When I get to the part where Lola says, “Just like in the story,” I start laughing.

Angel’s face goes scary serious. “Lola gave him the fucking bean?”

“I don’t know. I didn’t see.”

“How could you let them outta your sight? You know she messes with him.”

“If I hadn’t of been waiting on your god-damned mother… ”

“Fuck it,” he says.

We’re at the car. Angel puts Mikie in the back and buckles him in. He flops on his side, snoring out of his swollen nose.

Angel starts the engine, pulls out onto the street with a squeal of tires.

“I got a call from her today,” he says. “Says she got her life all straightened out, enrolled in community college, ready to take over. Says thanks for all I done for him.”

“You tell her he’s your kid, too? Courts won’t let her.”
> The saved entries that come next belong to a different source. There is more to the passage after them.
(** X10, at an [apply Required] of a root process. *)
Lemma apply_writes_effective_only_witness :
  let s := booted (Some ("2" +:+ newline)) [] in
  let t := Required in
  let c0 := kernel (world s) in
  let w := world s in
  let s' := final (apply t s) in
  (GetPID (world s) = (inr c0, w) ∧ apply t s = Ret None s') ∧
  ∃ c, have (Caps s') = Some c ∧
       lastCommit (trace s') = Some c ∧
       permitted c = permitted c0 ∧
       inheritable c = inheritable c0 ∧
       (∀ k, k ∈ dom (all (Caps s)) → GetFlag c Effective k = Membership (Caps s) k t) ∧
       (∀ k, k ∉ dom (all (Caps s)) → GetFlag c Effective k = GetFlag c0 Effective k).
Proof.
  intros s t c0 w s'.
  assert (GetPID (world s) = (inr c0, w)) as H1 by (vm_compute; reflexivity).
  assert (apply t s = Ret None s') as H2 by (vm_compute; reflexivity).
  split; [split_and!; assumption |].
  exact (apply_writes_effective_only t s s' c0 w H1 H2).
Defined.

(** X11, at a root process with the tunable at 2. *)
Lemma initialize_table_witness :
  let s0 := freshState (rootWorld (Some ("2" +:+ newline)) []) in
  let s1 := final (initialize false s0) in
  (bypass (Caps s0) = false ∧ initialize false s0 = Ret None s1) ∧
  ∃ c0 w0 w',
    GetPID (world s0) = (inr c0, w0) ∧
    SetProc c0 (boundDropped w0) = (None, w') ∧
    ∀ v t, Membership (Caps s1) v t
           = match t with
             | Privileged => bool_decide (v < MaxBits)
             | Required =>
                 bool_decide (v ∈ bootstrapValues (paranoidValueIn w').1
                                                  (GetFlag c0 Permitted BPF))
             | _ => false
             end.
Proof.
  intros s0 s1.
  assert (bypass (Caps s0) = false) as H1 by (vm_compute; reflexivity).
  assert (initialize false s0 = Ret None s1) as H2 by (vm_compute; reflexivity).
  split; [split_and!; assumption |].
  exact (initialize_table s0 s1 H1 H2).
Defined.

(** X12, at a root process with the tunable at 3. *)
Lemma initialize_steady_state_witness :
  let s0 := freshState (rootWorld (Some ("3" +:+ newline)) []) in
  let s1 := final (initialize false s0) in
  initialize false s0 = Ret None s1 ∧
  ∃ c0 w0 later,
    GetPID (world s0) = (inr c0, w0) ∧
    trace s1 = later ++ EvSetProc c0 true
                 :: rev (EvDropBound <$> dropOrder) ++ EvGetPID true :: trace s0 ∧
    NoDup dropOrder ∧
    (∀ v, v ∈ dropOrder ↔ v < MaxBits) ∧
    active Unprivileged s1 = true ∧
    lock (Caps s1) = Some (mkMutex false).
Proof.
  intros s0 s1.
  assert (initialize false s0 = Ret None s1) as H1 by (vm_compute; reflexivity).
  split; [assumption |].
  exact (initialize_steady_state s0 s1 H1).
Defined.

(** X13, at a kernel that refuses the first query. *)
Lemma initialize_query_refused_witness :
  let s := freshState (rootWorld (Some ("2" +:+ newline)) [true]) in
  let w := rootWorld (Some ("2" +:+ newline)) [] in
  (initialized (Caps s) = false ∧ GetPID (world s) = (inl EPERM, w)) ∧
  ∃ s', initialize false s = Ret (Some (couldNotGetProc EPERM)) s' ∧
        world s' = w ∧
        trace s' = EvGetPID false :: trace s ∧
        have (Caps s') = None ∧
        lock (Caps s') = Some (mkMutex false) ∧
        ∀ v t, Membership (Caps s') v t = bool_decide (v < MaxBits ∧ t = Privileged).
Proof.
  intros s w.
  assert (initialized (Caps s) = false) as H1 by (vm_compute; reflexivity).
  assert (GetPID (world s) = (inl EPERM, w)) as H2 by (vm_compute; reflexivity).
  split; [split_and!; assumption |].
  exact (initialize_query_refused s EPERM w H1 H2).
Defined.

(** X14, at a kernel that answers the query and refuses the commit. *)
Lemma initialize_commit_refused_witness :
  let s := freshState (rootWorld (Some ("2" +:+ newline)) [false; true]) in
  let w0 := rootWorld (Some ("2" +:+ newline)) [true] in
  let c0 := kernel w0 in
  let w' := (SetProc c0 (boundDropped w0)).2 in
  (initialized (Caps s) = false ∧
   GetPID (world s) = (inr c0, w0) ∧
   SetProc c0 (boundDropped w0) = (Some EPERM, w')) ∧
  ∃ s', initialize false s = Ret (Some (couldNotSetProc EPERM)) s' ∧
        world s' = w' ∧
        trace s' = EvSetProc c0 false
                     :: rev (EvDropBound <$> dropOrder) ++ EvGetPID true :: trace s ∧
        (∀ v, v < MaxBits → EvDropBound v ∈ trace s') ∧
        lastCommit (trace s') = lastCommit (trace s) ∧
        lock (Caps s') = Some (mkMutex false) ∧
        ∀ v t, Membership (Caps s') v t = bool_decide (v < MaxBits ∧ t = Privileged).
Proof.
  intros s w0 c0 w'.
  assert (initialized (Caps s) = false) as H1 by (vm_compute; reflexivity).
  assert (GetPID (world s) = (inr c0, w0)) as H2 by (vm_compute; reflexivity).
  assert (SetProc c0 (boundDropped w0) = (Some EPERM, w')) as H3
    by (vm_compute; reflexivity).
  split; [split_and!; assumption |].
  exact (initialize_commit_refused s c0 w0 w' EPERM H1 H2 H3).
Defined.

(** X15, at a [RunRequested] of SYS_ADMIN whose callback runs. *)
Lemma run_table_effect_witness :
  let s := booted (Some ("2" +:+ newline)) [] in
  let values := [SYS_ADMIN] in
  let s' := final (run (OpRequested values) cbFail s) in
  let new := take (length (trace s') - length (trace s)) (trace s') in
  (bypass (Caps s) = false ∧
   run (OpRequested values) cbFail s = Ret (Some "callback failed") s' ∧
   trace s' = new ++ trace s) ∧
  ∀ v t, Membership (Caps s') v t
         = if decide (v ∈ values ∧ t = Requested)
           then negb (existsb isCallback new)
           else Membership (Caps s) v t.
Proof.
  intros s values s' new.
  assert (bypass (Caps s) = false) as H1 by (vm_compute; reflexivity).
  assert (run (OpRequested values) cbFail s = Ret (Some "callback failed") s') as H2
    by (vm_compute; reflexivity).
  assert (trace s' = new ++ trace s) as H3 by (vm_compute; reflexivity).
  split; [split_and!; assumption |].
  exact (run_table_effect (OpRequested values) cbFail s s' (Some "callback failed") new
           H1 H2 H3).
Defined.

(** X16, at a [Require], a [RunRequired] and a [RunRequested] in a row. *)
Lemma steady_state_between_calls_witness :
  let s := booted (Some ("2" +:+ newline)) [] in
  let cs := [CallRequire [SYS_ADMIN]; CallRun OpRequired cbOk;
             CallRun (OpRequested [BPF]) cbFail] in
  let rs := [None; None; Some "callback failed"] in
  let s' := final (execAll cs s) in
  let new := take (length (trace s') - length (trace s)) (trace s') in
  (bypass (Caps s) = false ∧
   active Unprivileged s = true ∧
   execAll cs s = Ret rs s' ∧
   trace s' = new ++ trace s ∧
   existsb refusal new = false) ∧
  active Unprivileged s' = true ∧
  lock (Caps s') = lock (Caps s) ∧
  length rs = length cs.
Proof.
  intros s cs rs s' new.
  assert (bypass (Caps s) = false) as H1 by (vm_compute; reflexivity).
  assert (active Unprivileged s = true) as H2 by (vm_compute; reflexivity).
  assert (execAll cs s = Ret rs s') as H3 by (vm_compute; reflexivity).
  assert (trace s' = new ++ trace s) as H4 by (vm_compute; reflexivity).
  assert (existsb refusal new = false) as H5 by (vm_compute; reflexivity).
  split; [split_and!; assumption |].
  exact (steady_state_between_calls cs s s' rs new H1 H2 H3 H4 H5).
Defined.

(** The names of the Linux capabilities are pairwise distinct. *)
Lemma Linux_namesDistinct : namesDistinct (World := Linux).
Proof.
  assert (Forall (λ v, Forall (λ w, capString v = capString w → v = w) (seq 0 41))
                 (seq 0 41)) as H
    by (apply (bool_decide_unpack _); vm_compute; exact I).
  intros v w Hv Hw E. rewrite Forall_forall in H.
  assert (v ∈ seq 0 41) as Hv' by (apply elem_of_seq; simpl in *; lia).
  assert (w ∈ seq 0 41) as Hw' by (apply elem_of_seq; simpl in *; lia).
  specialize (H v Hv'). rewrite Forall_forall in H. by apply H.
Qed.

(** X18, at three Linux capabilities, one of them twice. *)
Lemma ReqByString_roundtrip_witness :
  let vs := [BPF; IPC_LOCK; BPF; 0] in
  (namesDistinct (World := Linux) ∧ Forall (λ v, v < MaxBits) vs) ∧
  ReqByString (capString <$> vs) = (vs, None) ∧
  ReqByString ListAvailCaps = (seq 0 MaxBits, None).
Proof.
  intros vs.
  assert (Forall (λ v, v < MaxBits) vs) as H2
    by (apply (bool_decide_unpack _); vm_compute; exact I).
  split; [split; [exact Linux_namesDistinct | assumption] |].
  exact (ReqByString_roundtrip vs Linux_namesDistinct H2).
Defined.

(** X20, at a root process started over from a manager whose mutex is
    held. *)
Lemma NewCapabilities_returns_iff_known_witness :
  let s := locking (booted (Some ("3" +:+ newline)) []) in
  let c0 := kernel (world s) in
  let w0 := world s in
  let w' := (SetProc c0 (boundDropped w0)).2 in
  (GetPID (world s) = (inr c0, w0) ∧
   SetProc c0 (boundDropped w0) = (None, w')) ∧
  ((∃ r s', NewCapabilities false s = Ret r s') ↔
   Forall (λ v, v < MaxBits)
          (bootstrapValues (paranoidValueIn w').1 (GetFlag c0 Permitted BPF))).
Proof.
  intros s c0 w0 w'.
  assert (GetPID (world s) = (inr c0, w0)) as H1 by (vm_compute; reflexivity).
  assert (SetProc c0 (boundDropped w0) = (None, w')) as H2 by (vm_compute; reflexivity).
  split; [split_and!; assumption |].
  exact (NewCapabilities_returns_iff_known s c0 w0 w' H1 H2).
Defined.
We’re heading down Atlantic Avenue toward the water. A big ship is unloading at the pier under these extreme lights that make everything out of range look black as hell. I turn to check on Mikie. I can just make out his little white ear.

“Maybe it’s for the better,” Angel says. “He’s killing you. You got grey hairs already.”

“She’s a stranger.”

“What am I supposed to do?”

“Get a lawyer.”

“I did the test. It came out negative.”

“Shit. Why didn’t you tell me?”

“I figured you’d put him on the next plane.”

“What’s that expression your mami always says? El que cría es más padre.

“The law doesn’t give a shit quién cría.” He’s crying. “What do I do?”

“Paint the apartment a nice cream color, papi,” I say. “She’s full of it.”